Il contrasto giurisprudenziale oggetto del presente commento origina dall’ipotesi in cui il Tar abbia deciso con una pronuncia di rito ex art. 35 c.p.a. una controversia, senza conseguente delibazione nel merito della domanda, e, a seguito di impugnazione, il giudice di appello abbia riformato la decisione. In tale ipotesi si pone la questione se il giudice di secondo grado debba giudicare nel merito la causa ovvero se debba  rinviarla al giudice di primo grado.

Tale questione, di carattere generale, ha natura pregiudiziale e investe il quesito se, in tali ipotesi, debba avvenire la devoluzione al giudice di secondo grado dei motivi di primo grado[1], ovvero il rinvio della causa al giudice di primecure con conseguente regressione del processo a quest’ultimo, ai sensi dell'art. 105, co. 1, c.p.a., che così recita: “Il Consiglio di Stato rimette la causa al giudice di primo grado soltanto se è mancato il contraddittorio, oppure è stato leso il diritto di difesa di una delle parti, ovvero dichiara la nullità della sentenza, o riforma la sentenza o l'ordinanza che ha declinato la giurisdizione o ha pronunciato sulla competenza o ha dichiarato l'estinzione o la perenzione del giudizio”.

Le ipotesi che danno adito a tale problematica peraltro, all’atto pratico, sono molto ricorrenti e la casistica che le origina è pressoché infinita, potendosi ricordare, a mero titolo esemplificativo, in materia di gare pubbliche, la declaratoria di inammissibilità del ricorso per intempestività dell’azione processuale determinata dalla asserita immediata lesività del bando di gara[2], ovvero, in materia di risarcimento danni, la declaratoria di inammissibilità per intervenuta decadenza per decorso del termine di cui all’art. 30, comma 3, c.p.a[3], ovvero ancora, in materia edilizia, la assunta tardiva impugnazione del permesso di costruire rilasciato dal comune[4].
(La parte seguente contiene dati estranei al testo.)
(** ** CELT *)

Lemma inv_units (st : decoder) :
  dec_inv rate st ->
  20 <= unit_size st <= 120 /\ 1 <= st.(channels) <= 2 /\ st.(Fs) = 400 * unit_size st /\
  F2_5 st = unit_size st /\ F5 st = 2 * unit_size st /\ F10 st = 4 * unit_size st /\ F20 st = 8 * unit_size st /\
  st.(Fs) / 25 * 3 = 48 * unit_size st /\ unit_size st * (48000 / st.(Fs)) = 120 /\ unit_size st = rate / 400.
Proof.
  intros [[HFs Hr] Hch _ _ _ _ _ _ _]. pose proof (units st) as Hu. rewrite HFs in Hu at 1.
  specialize (Hu Hr) as (? & ? & ? & ? & ? & ? & ? & ?). split_and!; try done; try lia. unfold unit_size. by rewrite HFs.
Qed.

(** The requests of the driver are accepted: [MUST_SUCCEED] holds. *)
Lemma sat_ctl request (st : decoder) :
  celt_ctl_ret std_nbEBands request = OPUS_OK -> must (must_ctl request st) (fun st' => kept_all st st').
Proof. intros E. unfold must_ctl, celt_decoder_ctl. rewrite E. done. Qed.

Lemma sat_celt_call (st : decoder) data n pcm p size dec accum :
  0 <= p -> 0 <= size * st.(channels) -> p + size * st.(channels) <= len pcm ->
  must (celt_call st data n pcm p size dec accum) (fun '(st', pcm', o) =>
    kept_all st st' /\ within pcm pcm' p (size * st.(channels)) /\
    (data = None -> 0 <= n <= 1275 -> celt_frame rate size -> o.(co_ret) = size)).
Proof.
  intros Hp Hs Hl. unfold celt_call. eapply must_bind; [by apply sat_load|]. cbv beta. intros block Hb. cbv zeta.
  set (o := celt_decode_with_ec _ _ _ _ _ _ _).
  assert (Ho : len (co_pcm o) = size * channels st) by (rewrite <- Hb; apply celt_writes).
  eapply must_bind; [apply sat_store; lia|]. cbv beta. intros pcm' Hw. rewrite Ho in Hw. apply must_ok.
  split_and!; [done|done|]. intros -> Hn Hf. by apply celt_conceals.
Qed.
  1. Il contrasto giurisprudenziale

Ultimamente si è registrato un acceso dibattito giurisprudenziale, alimentato più che altro ad opera del Consiglio di Giustizia Amministrativa per la Regione Siciliana (C.g.ar.s.), che difformemente all’interpretazione assolutamente prevalente del Consiglio di Stato, ritiene auspicabile la seconda soluzione prospettata.
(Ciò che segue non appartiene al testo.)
Lemma sat_conceal rec (st : decoder) on k :
  plc_spec 8 rec -> dec_inv rate st -> 1 <= k ->
  st.(frame_size) = k * unit_size st ->
  must (conceal junk rec st on (k * unit_size st)) (fun '(st', buf) =>
    dec_inv rate st' /\ kept st st' /\ (silk_known st.(DecControl) -> silk_known st'.(DecControl)) /\
    (on = true -> len buf = 2 * unit_size st * st.(channels))).
Proof.
  intros Hrec Hinv Hk Hf. destruct (inv_units st Hinv) as (Hu & Hch & _ & _ & HF5 & _).
  unfold conceal. destruct on; [|by apply must_ok]. rewrite HF5.
  assert (0 <= 2 * unit_size st * channels st) by nia.
  replace (Z.min (2 * unit_size st) (k * unit_size st)) with (Z.min 2 k * unit_size st) by nia.
  destruct (di_frame _ _ Hinv) as (kf & Hkf & Ef).
  eapply must_bind; [apply (Hrec st _ 0 (Z.min 2 k) kf 0); try done; rewrite ?len_repeat_Z; try done; nia|].
  intros [[st' buf] ret] (Hi & Hkept & Hkn & [El _] & _). rewrite len_repeat_Z in El by done.
  apply must_ok. by split_and!.
Qed.

Lemma inv_set_prev r m red (st : decoder) :
  dec_inv rate st -> In m [MODE_SILK_ONLY; MODE_HYBRID; MODE_CELT_ONLY] ->
  (m <> MODE_CELT_ONLY -> silk_known st.(DecControl)) -> dec_inv rate (set_prev r m red st).
Proof.
  intros [] Hm Hk. split; try done.
  - cbn [prev_mode set_prev]. by right.
  - cbn [prev_mode set_prev DecControl]. intros [->| ->]; apply Hk; done.
Qed.

Lemma sat_transition_stage (st : decoder) pcm p k transition buf :
  dec_inv rate st -> 1 <= k -> 0 <= p -> p + k * unit_size st * st.(channels) <= len pcm ->
  (transition = true -> len buf = 2 * unit_size st * st.(channels)) ->
  must (transition_stage st pcm p (k * unit_size st) transition buf)
    (fun pcm' => within pcm pcm' p (k * unit_size st * st.(channels))).
Proof.
  intros Hinv Hk Hp Hl Hb. destruct (inv_units st Hinv) as (Hu & Hch & _ & HF2 & HF5 & _).
  unfold transition_stage. destruct transition; [|by apply must_ok]. specialize (Hb eq_refl). cbv zeta.
  rewrite HF5. destruct (Z.geb_spec (k * unit_size st) (2 * unit_size st)).
  - apply (sat_copy_fade (rate := rate)); done || nia.
  - eapply must_impl; [apply (sat_fade_to (rate := rate)); rewrite ?HF2; done || nia|]. cbv beta. intros pcm' Hw. eapply within_sub; [done|nia|nia].
Qed.

(** ** The whole frame *)

(** The frame to decode: lost, or of a packet whose parameters the decoder holds. *)
Definition frame_case (st : decoder) (data : option (list Z)) (n m b k : Z) : Prop :=
  match data with
  | None => b = 0 /\ 0 <= n <= 1 /\ silk_units k /\ (m <> MODE_CELT_ONLY -> silk_known st.(DecControl)) /\
            (m <> MODE_SILK_ONLY -> k = 1 \/ k = 2 \/ k = 4 \/ k = 8)
  | Some l => n = len l /\ bytes l /\ 2 <= n <= 1275 /\ st.(frame_size) = k * unit_size st /\
              params_ok (unit_size st) m b (k * unit_size st)
  end.

Definition frame_post (st : decoder) (data : option (list Z)) (pcm : list Z) (p m k : Z) : decoder * list Z * Z -> Prop :=
  fun '(st', pcm', ret) =>
    dec_inv rate st' /\ kept st st' /\ (silk_known st.(DecControl) -> silk_known st'.(DecControl)) /\
    within pcm pcm' p (k * unit_size st * st.(channels)) /\
    (ret = k * unit_size st \/ ret < 0 /\ data <> None).

Lemma frame_case_units st data n m b k :
  dec_inv rate st -> frame_case st data n m b k ->
  silk_units k /\ (m <> MODE_SILK_ONLY -> k = 1 \/ k = 2 \/ k = 4 \/ k = 8) /\
  (is_lost data = true -> m <> MODE_CELT_ONLY -> silk_known st.(DecControl)) /\
  (is_lost data = false -> m = MODE_SILK_ONLY -> b = 1101 \/ b = 1102 \/ b = 1103) /\
  (is_lost data = false -> m <> MODE_CELT_ONLY -> 4 <= k) /\
  0 <= n <= 1275 /\ (b = 0 \/ 1101 <= b <= 1105).
Proof.
  intros Hinv. destruct (inv_units st Hinv) as (Hu & _). unfold frame_case, silk_units, frame_units, params_ok.
  unfold MODE_SILK_ONLY, MODE_HYBRID, MODE_CELT_ONLY.
  destruct data as [l|]; cbn [is_lost].
  - intros (Hn & Hb & Hn2 & Hf & Hp).
    destruct Hp as [(-> & ? & Hk)|[(-> & ? & Hk)|(-> & ? & Hk)]]; split_and!; try done; try lia; nia.
  - intros (-> & Hn & Hk & Hs & Hm). split_and!; done || lia.
Qed.

Lemma sat_endband (st : decoder) b :
  b = 0 \/ 1101 <= b <= 1105 ->
  must (if negb (b =? 0) then e ← endband b; must_ctl (CELT_SET_END_BAND e) st else Ok st)
    (fun st' => kept_all st st').
Proof.
  intros Hb. destruct (Z.eqb_spec b 0); [by apply must_ok|]. cbn [negb]. unfold endband.
  assert (Hc : b = 1101 \/ b = 1102 \/ b = 1103 \/ b = 1104 \/ b = 1105) by lia.
  destruct Hc as [->|[->|[->|[->| ->]]]]; done.
Qed.

Lemma kept_uc (st st' : decoder) : kept st st' -> unit_size st' = unit_size st /\ channels st' = channels st.
Proof. intros Hk. by destruct (kept_fields _ _ Hk) as (? & _ & _ & _ & _ & _ & ? & _). Qed.

(** From the redundant frame on. *)
Section Rest.
Context (st0 : decoder) (data : option (list Z)) (p k m b : Z).
Hypothesis (Hm : In m [MODE_SILK_ONLY; MODE_HYBRID; MODE_CELT_ONLY]).
Abbreviation u := (unit_size st0).
Abbreviation ch := (channels st0).
(** The state behind any of the stages. *)
Definition stage_inv (st : decoder) : Prop :=
  dec_inv rate st /\ kept st0 st /\ (m <> MODE_CELT_ONLY -> silk_known st.(DecControl)) /\
  (silk_known st0.(DecControl) -> silk_known st.(DecControl)).

Lemma stage_inv_kept st st' : stage_inv st -> kept_all st st' -> stage_inv st'.
Proof.
  intros (Hi & Hk & Hn & Hs) Ha. pose proof Ha as (Hk' & _ & Hc).
  assert (Hkn : silk_known (DecControl st) -> silk_known (DecControl st')).
  { injection Hc as E1 E2 E3 E4 E5. unfold silk_known. by rewrite E2, E4. }
  split_and!; [by eapply kept_all_inv|by eapply kept_trans|auto|auto].
Qed.

Lemma stage_inv_units st : stage_inv st -> dec_inv rate st /\ unit_size st = u /\ channels st = ch /\ F2_5 st = u.
Proof.
  intros (Hi & Hk & _). destruct (kept_uc _ _ Hk) as [E1 E2]. destruct (inv_units st Hi) as (_ & _ & _ & HF & _).
  split_and!; congruence.
Qed.

(** The redundant frame lies in the packet. *)
Definition red_ok (red : bool) (n rb : Z) : Prop :=
  red = true -> match data with Some l => 0 <= n /\ 0 <= rb /\ n + rb <= len l | None => False end.

Lemma sat_redundant st n rb red :
  stage_inv st -> red_ok red n rb -> red = true ->
  must (redundant_frame junk st data n rb) (fun '(st', audio, _) =>
    stage_inv st' /\ kept_all st st' /\ len audio = 2 * u * ch).
Proof.
  intros Hs Hr ->. specialize (Hr eq_refl). destruct data as [l|]; [|done]. destruct Hr as (H1 & H2 & H3).
  destruct (stage_inv_units _ Hs) as (Hi & U & C & _).
  eapply must_impl; [by apply (sat_redundant_frame (rate := rate))|].
  intros [[st' audio] r] (Hk' & El). rewrite U, C in El. split_and!; [by eapply stage_inv_kept|done|done].
Qed.

(** The redundant frame of a change to CELT and its fade at the end. *)
Lemma sat_redundant_end st n rb pcm (red c2s : bool) audio rng0 h :
  stage_inv st -> h = channels st * F2_5 st -> 1 <= k -> (red = true -> 2 <= k) -> 0 <= p ->
  p + k * u * ch <= len pcm -> red_ok red n rb -> (red && c2s = true -> len audio = 2 * u * ch) ->
  must (if red && negb c2s then
         st ← must_ctl CELT_RESET_STATE st;
         '(st, redundant_audio, redundant_rng) ← redundant_frame junk st data n rb;
         let q := p + st.(channels) * (k * u - F2_5 st) in
         pcm ← fade_to st pcm q redundant_audio h pcm q;
         Ok (st, pcm, redundant_audio, redundant_rng)
       else Ok (st, pcm, audio, rng0))
    (fun '(st', pcm', audio', _) => stage_inv st' /\ within pcm pcm' p (k * u * ch) /\
       (red && c2s = true -> len audio' = 2 * u * ch)).
Proof.
  intros Hs -> Hk1 Hk Hp Hl Hred Haud. destruct (stage_inv_units st Hs) as (Hi & U & C & F).
  destruct (inv_units st Hi) as (Hu & Hch & _). rewrite U in Hu. rewrite C in Hch.
  destruct red, c2s; cbn [andb negb] in *; try (apply must_ok; by split_and!). specialize (Hk eq_refl).
  eapply must_bind; [by apply sat_ctl|]. cbv beta. intros st0' Hk0. apply (stage_inv_kept _ _ Hs) in Hk0 as Hs0.
  eapply must_bind; [by apply (sat_redundant st0' n rb true)|].
  intros [[st' audio'] r] (Hs' & Hk' & El). destruct (stage_inv_units st' Hs') as (Hi' & U' & C' & F').
  cbv zeta. rewrite F', C', F, C.
  eapply must_bind; [apply (sat_fade_to (rate := rate)); rewrite ?U', ?C'; done || nia|]. cbv beta.
  intros pcm' Hw. rewrite U', C' in Hw. apply must_ok. split_and!; try done. eapply within_sub; [done|nia|nia].
Qed.

Lemma sat_rest st dec n pcm pcm_silk fec accum trans red c2s rb buf :
  stage_inv st -> silk_units k -> (m <> MODE_SILK_ONLY -> k = 1 \/ k = 2 \/ k = 4 \/ k = 8) ->
  b = 0 \/ 1101 <= b <= 1105 -> 0 <= n <= 1275 -> 0 <= p -> p + k * u * ch <= len pcm ->
  (m <> MODE_CELT_ONLY -> accum = false -> k * u * ch <= len pcm_silk) ->
  red_ok red n rb -> (red = true -> 4 <= k) -> (trans = true -> len buf = 2 * u * ch) ->
  must (decode_frame_rest junk st data dec n pcm pcm_silk p (k * u) m b fec accum trans red c2s rb buf) (fun '(st', pcm', ret) =>
    stage_inv st' /\ within pcm pcm' p (k * u * ch) /\ (ret = k * u \/ ret < 0 /\ is_lost data = false)).
Proof.
  intros Hs Hk Hkm Hb Hn Hp Hl Hsilk Hred Hrk Htr. unfold decode_frame_rest. cbv zeta.
  assert (1 <= k <= 24) by (unfold silk_units, frame_units in Hk; lia).
  eapply must_bind; [by apply sat_endband|]. cbv beta. intros st1 Hk1.
  apply (stage_inv_kept _ _ Hs) in Hk1 as Hs1. clear Hs st Hk1.
  eapply must_bind; [apply sat_ctl|].
  { destruct (di_stream _ _ (proj1 Hs1)) as [-> | ->]; done. }
  cbv beta. intros st2 Hk2. apply (stage_inv_kept _ _ Hs1) in Hk2 as Hs2.
  eapply (must_bind _ _ (fun '(st', audio, _) => stage_inv st' /\ (red && c2s = true -> len audio = 2 * u * ch))).
  { destruct red, c2s; cbn [andb]; try (by apply must_ok).
    eapply must_impl; [by apply (sat_redundant st2 n rb true)|].
    intros [[st' audio] r] (H1 & _ & H2). done. }
  intros [[st3 audio] rng3] (Hs3 & Haud).
  eapply must_bind; [apply sat_ctl; by destruct (m =? MODE_CELT_ONLY)|]. cbv beta. intros st4 Hk4.
  apply (stage_inv_kept _ _ Hs3) in Hk4 as Hs4.
  destruct (stage_inv_units _ Hs4) as (Hi4 & U4 & C4 & _).
  rewrite <- U4, <- C4 in Hsilk, Hl.
  eapply must_bind; [rewrite <- U4; by apply (sat_celt_stage (rate := rate))|].
  intros [[[st5' dec5] pcm5] ret] (Hk5 & Hw5 & Hret). rewrite U4, C4 in Hw5, Hl.
  assert (Hs5' : stage_inv st5') by (by eapply stage_inv_kept). pose proof Hw5 as [L5 _].
  eapply must_bind; [by apply sat_ctl|]. cbv beta. intros st5 Hk5'. apply (stage_inv_kept _ _ Hs5') in Hk5' as Hs5.
  eapply must_bind; [apply (sat_redundant_end st5); try done; [lia|intros Hrt; specialize (Hrk Hrt); lia|lia]|].
  intros [[[st6 pcm6] audio6] rng6] (Hs6 & Hw6 & Haud6). pose proof Hw6 as [L6 _].
  destruct (stage_inv_units _ Hs6) as (Hi6 & U6 & C6 & F6). destruct (stage_inv_units _ Hs5) as (_ & U5 & C5 & F5').
  destruct (inv_units st6 Hi6) as (Hu & Hch & _). rewrite U6 in Hu. rewrite C6 in Hch.
  replace (channels st5 * F2_5 st5) with (channels st6 * F2_5 st6) by congruence.
  eapply (must_bind _ _ (fun pcm' => within pcm6 pcm' p (k * u * ch))).
  { destruct (red && c2s) eqn:Er; cbn [andb]; [|by apply must_ok].
    destruct (negb _ || _); [|by apply must_ok]. specialize (Haud6 eq_refl). apply andb_true_iff in Er as [-> _].
    specialize (Hrk eq_refl). rewrite <- C6. apply (sat_copy_fade (rate := rate)); rewrite ?U6, ?C6; done || nia. }
  intros pcm7 Hw7. pose proof Hw7 as [L7 _].
  eapply must_bind; [rewrite <- U6; apply (sat_transition_stage st6); rewrite ?U6, ?C6; try done; lia|]. cbv beta.
  intros pcm8 Hw8. rewrite U6, C6 in Hw8. pose proof Hw8 as [L8 _].
  eapply must_bind; [apply sat_gain_stage; rewrite ?C6; [done|nia|lia]|]. cbv beta. intros pcm9 Hw9. rewrite C6 in Hw9.
  apply must_ok. split_and!.
  - destruct Hs6 as (H1 & H2 & H3 & H4). split_and!; [by apply inv_set_prev|done|done|done].
  - do 4 (eapply within_trans; [eassumption|]). done.
  - destruct (Z.ltb_spec ret 0); [right|by left]. split; [done|]. destruct (is_lost data); [|done].
    specialize (Hret (or_introl eq_refl)). lia.
Qed.
End Rest.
In particolare,con le decisioni n.33 del 24.1.2018 e n. 223 del 17 aprile 2018 (qui in commento) del C.g.a.r.s., nonché con la sentenza n.1535 del 12.3.2018 della IV^ Sezione del Consiglio di Stato si è opinato per il rinvio del giudizio al medesimo T.a.r., che dovrà provvedere a pronunciare in diversa composizione ex artt. 17 c.p.a. e 51, n. 4, c.p.c.[5].

Al contrario, con le decisioni del Consiglio di Stato n.3809 del 31.7.2017 della IV^ Sezione, n.421 del 23.1.2018 della V^ Sezione e n.5955 del 18.12.2017 della VI^ Sezione è stata prediletta la tesi secondo cui in caso di annullamento delle sentenze di inammissibilità, irricevibilità e/o improcedibilità il Giudice d’appello non deve rinviare la causa al Giudice di primo grado, dovendo invece procedere alla immediata decisione delle questioni già proposte in primo grado anche se mai espressamente affrontate in tale fase di giudizio.

  1. La tesi (innovativa) del Consiglio di giustizia amministrativa per la regione siciliana

Secondo l'orientamento del C.g.a.r.s. l’esame dell’art. 105 c.p.a., il quale delinea I casi in cui il Consiglio di Stato deve rimettere la decisione al giudice di primo grado[6], evidenzia come esso individui pacificamente alcune ipotesi di natura tassativa. Tuttavia tali ipotesi talvolta sono espressive di clausoleaperte, di fattispecie non specificamente tipizzate e che perciò lasciano aperti varchi interpretativi volti alla individuazione dei casi in esse sussumibili. Proprio tale indeterminatezza determina un ampliamento delle ipotesi di rimessione al primo giudice, giungendo in sostanza a ritenere le fattispecie individuate all’art. 105 alla stregua di vere e proprie clausole generali[7].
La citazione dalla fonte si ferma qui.